O chefe da Máfia era um homem extremamente imponente, um “homem de tutano”, literalmente como também no sentido figurado isso significava: um homem capaz de inspirar medo nos seus semelhantes. Sob a sua proteção, Michael nada podia recear, contudo era considerado necessário manter em segredo a identidade do fugitivo. E assim Michael vivia confinado na propriedade murada do Dr. Taza, o tio de Don Tommasino.

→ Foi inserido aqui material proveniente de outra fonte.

(** The loop: [pos] is [read_pos - *lineptr]. *)
Fixpoint getdelim_loop (s : stream) (buf : list ascii) (n : Z) (nchars_avail pos : Z) (delim : ascii)
    : cres (Z * list ascii * Z * stream) :=
  let '(n, nchars_avail, buf) := make_room buf n nchars_avail pos in
  match s with
  | [] => if (pos =? 0)%Z then Ret ((-1)%Z, buf, n, []) else finish_line buf n pos []
  | None :: s => Ret ((-1)%Z, buf, n, s)
  | Some c :: s =>
    let! buf := set_byte buf pos c in
    if bool_decide (c = delim) then finish_line buf n (pos + 1) s
    else getdelim_loop s buf n (nchars_avail - 1) (pos + 1) delim
  end.

(** [__getdelim]: -1, or the length read; the buffer afterwards, the rest of the
    stream.  Allocation does not fail. *)
Definition getdelim (lb : linebuf) (delim : ascii) (s : stream) : cres (Z * linebuf * stream) :=
  let '(buf, n) := match lb_ptr lb with
                   | Some b => (b, lb_n lb)
                   | None => (replicate (Z.to_nat MIN_CHUNK) NUL, MIN_CHUNK)
                   end in
  let! (len, buf, n, s) := getdelim_loop s buf n n 0 delim in
  Ret (len, mkLinebuf (Some buf) n, s).

Definition getline (lb : linebuf) (s : stream) : cres (Z * linebuf * stream) :=
  getdelim lb (chr 10) s.

Definition fsetxattr (fd : Z) (name : cstr) (value : list ascii) (size flags : Z) : io Z :=
  do! r := call_ret "syscall.fsetxattr" [AZ fd; AS name; AB value; AZ size; AZ flags] in
  IRet (i32 r).

(** * Processes *)

(** [ps]: the entries of /proc, [readdir] answering 0 at the end; the type of
    the entry is the first number stored. *)
Fixpoint ps_loop (fuel : nat) (dir : Z) (func : Z → io unit) : io unit :=
  match fuel with
  | O => IFuel
  | S fuel =>
    do! entry := xreaddir dir in
    if is_null entry then IRet tt
    else
      let d_name := c_str_of (r_out entry) in
      (if (nth 0 (r_aux entry) 0 =? DT_DIR)%Z && is_num d_name then func (atoi_digits d_name)
       else IRet tt) ;!
      ps_loop fuel dir func
  end.

Definition ps (fuel : nat) (func : Z → io unit) : io unit :=
  do! dir := xopendir (cs "/proc") in
  if is_null dir then IRet tt
  else ps_loop fuel (r_ret dir) func ;! call_ "closedir" [AZ (r_ret dir)].

(** The component after the last slash of a path. *)
Fixpoint basename_from (s acc : cstr) : cstr :=
  match s with
  | [] => acc
  | c :: s => basename_from s (if bool_decide (c = "/"%char) then [] else acc ++ [c])
  end.

Definition basename (s : cstr) : cstr := basename_from s [].

(** [check_proc_name]: [proc] is "/proc/<pid>".  [fgets] keeps the newline.  The
    file of a match is not closed. *)
Definition check_proc_name (proc name : cstr) : io Z :=
  do! f := call "fopen" [AS (proc ++ cs "/comm"); AS (cs "r")] in
  if is_null f then IRet 0%Z
  else
    do! r := call "fgets" [AZ 128; AZ (r_ret f)] in
    if streq (c_str_of (r_out r)) name then IRet 1%Z
    else
      call_ "fclose" [AZ (r_ret f)] ;!
      do! f := call "fopen" [AS (proc ++ cs "/cmdline"); AS (cs "r")] in
      if is_null f then IFault
      else
        do! r := call "fgets" [AZ 128; AZ (r_ret f)] in
        if streq (basename (c_str_of (r_out r))) name then IRet 1%Z
        else
          call_ "fclose" [AZ (r_ret f)] ;!
          do! ok := access (proc ++ cs "/exe") F_OK in
          if negb ok then IRet 0%Z
          else
            do! (n, link) := xreadlink (proc ++ cs "/exe") 128 in
            let buf := if (n =? -1)%Z then proc ++ cs "/exe" else c_str_of link in
            IRet (if streq (basename buf) name then 1%Z else 0%Z).

Fixpoint unlock_loop (fuel : nat) (dev dir : Z) : io unit :=
  match fuel with
  | O => IFuel
  | S fuel =>
    do! entry := call "readdir" [AZ dir] in
    if is_null entry then IRet tt
    else
      let d_name := c_str_of (r_out entry) in
      (if (nth 0 (r_aux entry) 0 =? DT_BLK)%Z then
         do! fd := call "openat" [AZ dev; AS d_name; AZ O_RDONLY] in
         if is_neg fd then IRet tt
         else
           do! r := call "ioctl.BLKROSET" [AZ (r_ret fd); AZ 0] in
           (if is_m1 r then PLOGE (cs "unlock " ++ d_name) else IRet tt) ;!
           call_ "close" [AZ (r_ret fd)]
       else IRet tt) ;!
      unlock_loop fuel dev dir
  end.

Definition unlock_blocks (fuel : nat) : io unit :=
  do! dev := xopen2 (cs "/dev/block") (Z.lor O_RDONLY O_CLOEXEC) in
  if is_neg dev then IRet tt
  else
    do! dir := call "fdopendir" [AZ (r_ret dev)] in
    (if is_null dir then PLOGE (cs "fdopendir") ;! IFault else IRet tt) ;!
    unlock_loop fuel (r_ret dev) (r_ret dir) ;!
    call_ "close" [AZ (r_ret dev)].

(** SIGALRM, SIGABRT, SIGHUP, SIGPIPE, SIGQUIT, SIGTERM, SIGINT. *)
Definition quit_signals : list Z := [14; 6; 1; 13; 3; 15; 2]%Z.

Fixpoint setup_signals (l : list Z) (handler : Z) : io unit :=
  match l with
  | [] => IRet tt
  | s :: l => call_ "sigaction" [AZ s; AZ handler] ;! setup_signals l handler
  end.

Definition setup_sighandlers (handler : Z) : io unit := setup_signals quit_signals handler.

(** [exec_array(err, fd, setenv, argv)].  [fd]: none, or the value [*fd] holds;
    the result is the pid and the value of [*fd] afterwards.  [setenv], if any,
    fills the vector of environment variables. *)
Definition exec_array (err : bool) (fd : option Z) (setenv : option (vector cstr → io (vector cstr)))
    (argv : list cstr) : io (Z * option Z) :=
  do! pipe :=
    match fd with
    | Some f =>
      if (f <? 0)%Z then
        do! r := xpipe2 O_CLOEXEC in
        if is_m1 r then IRet None
        else IRet (Some (nth 0 (r_aux r) 0%Z, nth 1 (r_aux r) 0%Z))
      else IRet (Some (0%Z, f))
    | None => IRet (Some (0%Z, (-1)%Z))
    end in
  match pipe with
  | None => IRet ((-1)%Z, fd)
  | Some (readEnd, writeEnd) =>
    do! env := match setenv with Some f => f vec_init | None => IRet vec_init end in
    do! pid := xfork in
    if negb (r_ret pid =? 0)%Z then
      do! fd :=
        match fd with
        | Some f =>
          if (f <? 0)%Z then call_ "close" [AZ writeEnd] ;! IRet (Some readEnd) else IRet fd
        | None => IRet None
        end in
      do! _ := of_cres (vec_deep_destroy env) in
      IRet (r_ret pid, fd)
    else
      (match fd with
       | Some _ =>
         do! _ := xdup2 writeEnd 1 in
         if err then do! _ := xdup2 writeEnd 2 in IRet tt else IRet tt
       | None => IRet tt
       end) ;!
      call_ "execvp" (AS <$> argv) ;!
      PLOGE (cs "execvp") ;!
      IRet ((-1)%Z, fd)
  end.

Fixpoint push_args (v : vector cstr) (l : list cstr) : cres (vector cstr) :=
  match l with
  | [] => Ret v
  | a :: l => let! v := vec_push_back v (Elem a) in push_args v l
  end.

(** [v_exec_command]: the arguments are copied to a vector that a null pointer
    ends; the vector is destroyed with its elements. *)
Definition v_exec_command (err : bool) (fd : option Z)
    (setenv : option (vector cstr → io (vector cstr))) (argv0 : cstr) (argv : list cstr)
    : io (Z * option Z) :=
  do! args := of_cres (push_args vec_init (argv0 :: argv)) in
  do! args := of_cres (vec_push_back args Null) in
  do! r := exec_array err fd setenv (argv0 :: argv) in
  do! _ := of_cres (vec_deep_destroy args) in
  IRet r.

Definition WEXITSTATUS (status : Z) : Z := Z.land (Z.shiftr status 8) 0xff.

Definition exec_command_sync (argv0 : cstr) (argv : list cstr) : io Z :=
  do! (pid, _) := v_exec_command false None None argv0 argv in
  if (pid <? 0)%Z then IRet pid
  else
    do! r := call "waitpid" [AZ pid; AZ 0] in
    IRet (WEXITSTATUS (nth 0 (r_aux r) 0%Z)).

Definition exec_command (err : bool) (fd : option Z)
    (setenv : option (vector cstr → io (vector cstr))) (argv0 : cstr) (argv : list cstr)
    : io (Z * option Z) := v_exec_command err fd setenv argv0 argv.

Definition MS_BIND : Z := 4096.

Definition bind_mount (from to : cstr) : io Z :=
  do! r := xmount from to [] MS_BIND [] in IRet (r_ret r).

(** The credentials are whatever the call stored. *)
Definition get_client_cred (fd : Z) : io (list Z) :=
  do! r := call "getsockopt.SO_PEERCRED" [AZ fd] in
  (if negb (is_null r) then PLOGE (cs "getsockopt") else IRet tt) ;!
  IRet (r_aux r).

O Dr. Taza era um homem alto para um siciliano, mais de 1,80m, e tinha faces rosadas e cabelo branco. Embora nos seus setenta anos de idade, ia toda semana a Palermo prestar sua homenagem às mais jovens prostitutas daquela cidade, quanto mais jovens, melhor. O outro vício do Dr. Taza era a leitura. Ele lia tudo e falava sobre o que lia aos seus concidadãos, camponeses analfabetos, que trabalhavam como pastores da propriedade, e isso lhe dava uma reputação local de tolo. Que tinham os livros a ver com eles?
À noite, o Dr. Taza, Don Tommasino e Michael sentavam-se no imenso jardim povoado daquelas estátuas de mármore que nessa ilha pareciam emergir do chão de modo tão mágico quanto as uvas obstinadamente pretas. O Dr. Taza gostava de contar histórias sobre a Máfia e as suas explorações através dos séculos, e Michael Corleone era um ouvinte fascinado. Havia vezes em que mesmo Don Tommasino se deixava levar pelo ar refrescante, pelo vinho embriagador e feito puramente de uva, pelo elegante e tranqüilo conforto do jardim, e contava uma história baseada em sua própria experiência prática. O doutor era a lenda, o Don era a realidade.